My tables:
hourly_weather electrical_readings
---------------- -----------------------
meter | time_read | temp meter | time | kwh
---------------- -----------------------
1 1316044800 55 1 1316136250 19.24
1 1316138400 56 1 1316044320 18.29
(...) (...)
I want to retrieve two important values from this data:
1) I want the total KW for a given day
2) And I want the max temperature for that day
The query I'm using takes WAYYYY too long to run but I can't think of another way to do it.

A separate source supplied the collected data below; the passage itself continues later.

Lemma fold_greater_maximum xs x :
  is_nan x = false → Forall (fun v => is_nan v = false) xs →
  is_maximum (fold_left greater xs x) (x :: xs).
Proof.
  intros Hx Hxs. revert x Hx.
  induction Hxs as [|y xs Hy _ IH]; intros x Hx; simpl.
  - split; [left|]. intros z [->|Hz]%elem_of_cons;
      [apply cell_ltb_irrefl | inversion Hz].
  - destruct (IH (greater x y) (greater_not_nan x y Hx Hy)) as [Hin Hall].
    split.
    + apply elem_of_cons in Hin as [-> | Hin].
      * unfold greater. destruct (cell_ltb x y); [right|]; left.
      * right. by right.
    + pose proof (Hall _ (list_elem_of_here _ _)) as Hg.
      set (m := fold_left greater xs (greater x y)) in *.
      assert (Hxy : cell_ltb m x = false ∧ cell_ltb m y = false).
      { unfold greater in Hg. destruct (cell_ltb x y) eqn:E.
        - split; [|done]. destruct (cell_ltb m x) eqn:E'; [|done].
          by rewrite (cell_ltb_trans _ _ _ E' E) in Hg.
        - split; [done|]. destruct (cell_ltb m y) eqn:E'; [|done].
          destruct (cell_ltb_between m x y Hx E') as [H|H]; congruence. }
      intros z Hz. apply elem_of_cons in Hz as [-> | Hz]; [apply Hxy|].
      apply elem_of_cons in Hz as [-> | Hz]; [apply Hxy|].
      apply Hall. by right.
Qed.

Lemma fold_smaller_minimum xs x :
  is_nan x = false → Forall (fun v => is_nan v = false) xs →
  is_minimum (fold_left smaller xs x) (x :: xs).
Proof.
  intros Hx Hxs. revert x Hx.
  induction Hxs as [|y xs Hy _ IH]; intros x Hx; simpl.
  - split; [left|]. intros z [->|Hz]%elem_of_cons;
      [apply cell_ltb_irrefl | inversion Hz].
  - destruct (IH (smaller x y) (smaller_not_nan x y Hx Hy)) as [Hin Hall].
    split.
    + apply elem_of_cons in Hin as [-> | Hin].
      * unfold smaller. destruct (cell_ltb y x); [right|]; left.
      * right. by right.
    + pose proof (Hall _ (list_elem_of_here _ _)) as Hg.
      set (m := fold_left smaller xs (smaller x y)) in *.
      assert (Hxy : cell_ltb x m = false ∧ cell_ltb y m = false).
      { unfold smaller in Hg. destruct (cell_ltb y x) eqn:E.
        - split; [|done]. destruct (cell_ltb x m) eqn:E'; [|done].
          by rewrite (cell_ltb_trans _ _ _ E E') in Hg.
        - split; [done|]. destruct (cell_ltb y m) eqn:E'; [|done].
          destruct (cell_ltb_between y x m Hx E') as [H|H]; congruence. }
      intros z Hz. apply elem_of_cons in Hz as [-> | Hz]; [apply Hxy|].
      apply elem_of_cons in Hz as [-> | Hz]; [apply Hxy|].
      apply Hall. by right.
Qed.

Like, several hours for 100,000 rows of data in both tables.
SELECT * FROM (
SELECT * , SUM(kwh) AS sumkwh,
DATE( FROM_UNIXTIME( r.time_read ) ) AS datex,
UNIX_TIMESTAMP( DATE( FROM_UNIXTIME( r.time_read ) ) ) AS datey,
(
SELECT MAX( temp )
FROM hourly_weather hw
WHERE hw.meter = 1
AND time_read >= datey
AND time_read < datey + 86400
) AS temp
FROM electrical_readings r
WHERE id = 1
GROUP BY datex
) as t1
WHERE t1.temp != '';
SELECT DATE(FROM_UNIXTIME(r.time_read)) AS datex,
SUM(r.kwh) AS sumkwh, MAX(hw.temp) AS temp
FROM electrical_readings r
LEFT OUTER JOIN hourly_weather hw
ON DATE(FROM_UNIXTIME(r.time_read)) = DATE(FROM_UNIXTIME(hw.time_read))
AND hw.meter = 1
WHERE r.id = 1
GROUP BY datex
HAVING temp IS NOT NULL
This will still be a problem for performance, because this uses expressions for the joins. It therefore has to read every row of both tables, to evaluate the expressions before it can tell if the join is satisfied.
It would therefore be much better if you could add an extra column to both tables for the date (with no time) and index those columns.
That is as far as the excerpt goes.